Abstract

Small bowel manometry is a diagnostic test available only in a few specialized referral centers. Its exact place in the management of refractory symptoms is controversial. The records of all patients who underwent 24-hour ambulatory duodenojejunal manometry over a 6-year period were retrospectively reviewed. We studied the clinical indications for small bowel manometry, and reviewed the impact of manometric findings on the clinical outcome. One hundred and forty-six studies were performed in 137 patients (46M, 91F) with a mean age of 44.9±15.7years. Mean follow-up duration was 15.1±22.6months.
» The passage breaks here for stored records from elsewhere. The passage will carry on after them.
(** ** The endpoints of login, account and administration *)
Instance any_mail : MailLib := { mail_parse s := if bool_decide (s = "") then None else Some s }.
Instance any_email : ValidatorLib := { is_email s := negb (bool_decide (s = "")) }.
(** A provider whose every user says to be Alice, of an address it did not verify. *)
Instance careless_provider : ProviderHTTP MemRedis := {
  http_post url form := ret (200, "provider-token"); http_get url token := ret (200, "profile");
  decode_token body := Some body;
  decode_info provider body := Some (mkProviderInfo (IDNumber 4711) "alice@example.org" "Mallory" false "" "")
}.

Module ControllerWitnesses.
Import AuthSample PasskeyWitnesses.
(** A request as a browser sends it, with these cookies. *)
Definition rq (cookies : list (string * string)) : AuthRequest :=
  mkAuthRequest (mkRequest "POST" "/api/v1/auth/login" "/api/v1/auth/login" "" cookies) "192.0.2.7" "curl/8.5" ctx (ClientController.mkCaller None None) None 64 "" true "".
Definition site_of (a : App MemRedis) : Site MemRedis := put_app a start.

(** Alice signs in with her passkey. *)
Definition alice_claims : AccessTokenClaims := issued Sample.cfg "u-3" t0 (token_claims "acc-1" "u-2" "openid profile email" [] []).
#[local] Instance jwt : JwtLib := one_jwt alice_claims.
Definition complete_login := LoginComplete auth (Some cfg) (rq []) (Some "u-1") body (site_of begun).
(** The answer that sets both cookies. *)
Definition granted (refresh : string) : LoginReply :=
  grant_session auth (rq []) true "header.claims.signature" refresh "u-2".
Lemma passkey_login_endpoint_sound_witness :
  ∃ accountID, proven begun (redisKeyLoginChallenge "u-1") accountID body.
Proof.
  set (answer := granted (hex_encode (rand_block refreshTokenLength [4; 5; 6]%N))).
  assert (complete_login = (Ok (mkLoginReply (ly_reply answer) (ly_cookies answer)), complete_login.2)) as Hrun by (apply run_ok; vm_compute; reflexivity).
  destruct (passkey_login_endpoint_sound auth (Some cfg) (rq []) "u-1" body (site_of begun) _ _ complete_login.2 Hrun) as (a&_&_&_&_&_&Hp&_).
  exists a. exact Hp.
Defined.

(** Mallory signs in with an account at a provider that repeats the address she typed. *)
Definition github : OAuthProviderConfig :=
  mkProvider "client-1" "secret" "https://id.example.org/cb" [] "https://github.com/a" "https://github.com/t" "https://github.com/u".
Definition from_github : AuthRequest := rq [("oauth_state", "n0nce")].
Definition callback := SocialCallback auth true true (Some [("github", github)]) from_github "github" "n0nce:192.0.2.9" "code" start.
Lemma social_login_sound_witness :
  ∃ uid email res st3 w, enters auth true (put_world w start) st3 "github" uid email "192.0.2.7" res.
Proof.
  set (answer := granted (hex_encode (rand_block refreshTokenLength [1; 2; 3]%N))).
  assert (callback = (Ok (mkLoginReply (ly_reply answer) (stateCookie true "" (-1) :: ly_cookies answer)), callback.2)) as Hrun
    by (apply run_ok; vm_compute; reflexivity).
  destruct (social_login_sound auth true true [("github", github)] from_github "github" "n0nce:192.0.2.9" "code" start _ _ callback.2 Hrun)
    as [_ (config&token&w1&w2&uid&email&name&verified&res&st3&_&_&_&Henters&_)].
  exists uid, email, res, st3, w2. exact Henters.
Defined.
(** The session is Alice's, and Mallory's identity is linked to Alice for good: her address
    is verified here, which is all that is asked. *)
Lemma unverified_address_takes_account :
  (fetchUserInfo "github" github "provider-token" (si_world start)).1 = Ok ("4711", "alice@example.org", "Mallory", false) ∧
  (ly_reply <$> match callback.1 with Ok l => Some l | Err _ => None end) =
    Some (ClientController.Data 200 (TokenSet "header.claims.signature" (hex_encode (rand_block refreshTokenLength [1; 2; 3]%N)) "u-2" 900)) ∧
  cl_AccountID alice_claims = "acc-1" ∧ (fi_AccountID <$> identity_for (people_of (app_of callback.2)) "github" "4711") = Some "acc-1".
Proof. vm_compute. by repeat split. Qed.

(** Two pages of an audit trail, and one so far away that its offset wraps around. *)
Definition record (id : string) (t : Z) : AuditRecord := mkAuditRecord id "c" None "auth.logout" "alice" "account" None None None t.
Definition trail : list AuditRecord := [record "r-1" 10; record "r-2" 30; record "r-3" 20].
Definition logouts : AuditQueryFilter := mkAuditFilter "" "auth.logout" None None 1 2.
Lemma audit_pages_partition_witness :
  (∃ pages, length pages = 2%nat ∧ concat pages = audit_rows logouts trail) ∧ map ar_ID (audit_rows logouts trail) = ["r-2"; "r-3"; "r-1"].
Proof.
  split; [|vm_compute; reflexivity].
  destruct (audit_pages_partition logouts trail 2) as [(pages&Hlen&Hcat&_) _]; [vm_compute; reflexivity|vm_compute; discriminate|].
  exists pages. split; [exact Hlen|exact Hcat].
Defined.
Lemma far_page_fails :
  Query (Some trail) (Some trail) (mkAuditFilter "" "" None None (2 ^ 63 - 1) 100) = Err (Wrap "query audit records" ErrDatabase).
Proof. vm_compute. reflexivity. Qed.

(** ** Awkward moments *)
(** The cookie of a login through a provider is for paths under which there is no route. *)
Lemma social_cookie_never_returns : has_prefix socialCookiePath "/api/v1/auth/social/github/callback" = false.
Proof. reflexivity. Qed.
(** An IPv4 address passes for the network of an IPv6 address. *)
Lemma mixed_addresses_compare_equal : sameSubnet24 "10.0.0.1" "::1" = true.
Proof. vm_compute. reflexivity. Qed.
(** An address that was registered with a capital is looked up without: no reset is sent. *)
Definition capital_alice : Site MemRedis :=
  let c := mkCredential "c-5" "acc-1" "email" (Some "Alice@example.org") "" true true [] t0 t0 None None None in
  AuthDeviations.with_tables (mkTables ∅ ∅ (mkPeople (t_accounts people) (<["c-5" := c]> (t_credentials people)) ∅ ∅ []) ∅) start.
Definition reset_sent (st : Site MemRedis) : bool :=
  bool_decide (is_Some (view (si_world (RequestReset ResetWitnesses.cfg post_office "Alice@example.org" st).2) (reset_token_key (HashToken ResetWitnesses.token)))).
Lemma capital_address_cannot_reset : reset_sent start = true ∧ reset_sent capital_alice = false.
Proof. vm_compute. by split. Qed.
(** The password is changed, the sessions are not revoked, and the answer calls it a bad request. *)
Definition opts : AccountServiceOptions MemRedis := mkOptions (Some (λ _, fail (Anon "redis: connection refused"))) None None None.
Definition by_alice : AuthRequest :=
  mkAuthRequest (mkRequest "POST" "/api/v1/auth/password" "/api/v1/auth/password" "" []) "192.0.2.7" "curl/8.5" ctx
    (ClientController.mkCaller (Some "acc-1") (Some alice_claims)) None 64 "" true "".
Lemma changed_password_answered_400 :
  let after := ChangePasswordHandler opts by_alice (Some (mkChangePassword "Correct-Horse-7" "Battery-Staple-9")) start in
  match after.1 with Ok (ClientController.Failure status _) => status | _ => 0 end = 400 ∧
  is_ok (LoginByUsernamePassword auth ctx (as_alice "Correct-Horse-7") after.2).1 = false.
Proof. vm_compute. by split. Qed.
End ControllerWitnesses.

(** ** Starting up *)
(** Keys of one size, which are what was drawn for them. *)
#[refine] Instance plain_rsa : RsaLib := {
  rsa_generate bits seed := if bits =? 3072 then Some ("A" +:+ hex_encode seed) else None;
  rsa_bits key := if has_prefix "A" key then 3072 else 0;
  pkcs8_pem key := Some ("PEM " +:+ key);
  pem_content text := match text with
    | String "P" (String "E" (String "M" (String " " key))) => RsaKey key | _ => NoBlock end;
  public_der key := Some key;
}.
Proof.
  - intros bits seed key. destruct (Z.eqb_spec bits 3072) as [->|]; [|done]. by intros [= <-].
  - by intros key text [= <-].
Defined.
#[local] Instance any_startup : StartupLibs := {
  webauthn_new rp name origin := true; mail_new_client host port := negb (bool_decide (host = "")) && (0 <? port)
}.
Appropriate endoscopic, radiological and gastric scintigraphy studies were performed in all patients prior to small bowel manometry. Criteria for abnormal motor activity were based on Bharucha's classification. The indications for small bowel manometry were chronic abdominal pain (n=43), slow-transit constipation (n=17), refractory gastroparesis (n=16), chronic diarrhea (n=7), recurrent episodes of subocclusion (n=16), postsurgical evaluation (n=36), suspicion of gut involvement in systemic disease (n=9), and unexplained nausea (n=2). The most common finding was a normal 24-hour ambulatory small bowel manometry (n=113). Thirty-three studies yielded abnormal findings which included extrinsic neuropathy (n=6), intrinsic neuropathy (n=18), intestinal myopathy (n=2), and subocclusion (n=7). Ambulatory small bowel manometry excluded a generalized motility disorder in 77% and had a significant impact on the subsequent clinical course in 23%. Ambulatory small bowel manometry is a useful and safe diagnostic tool to complement traditional investigative modalities in patients with severe unexplained abdominal symptoms.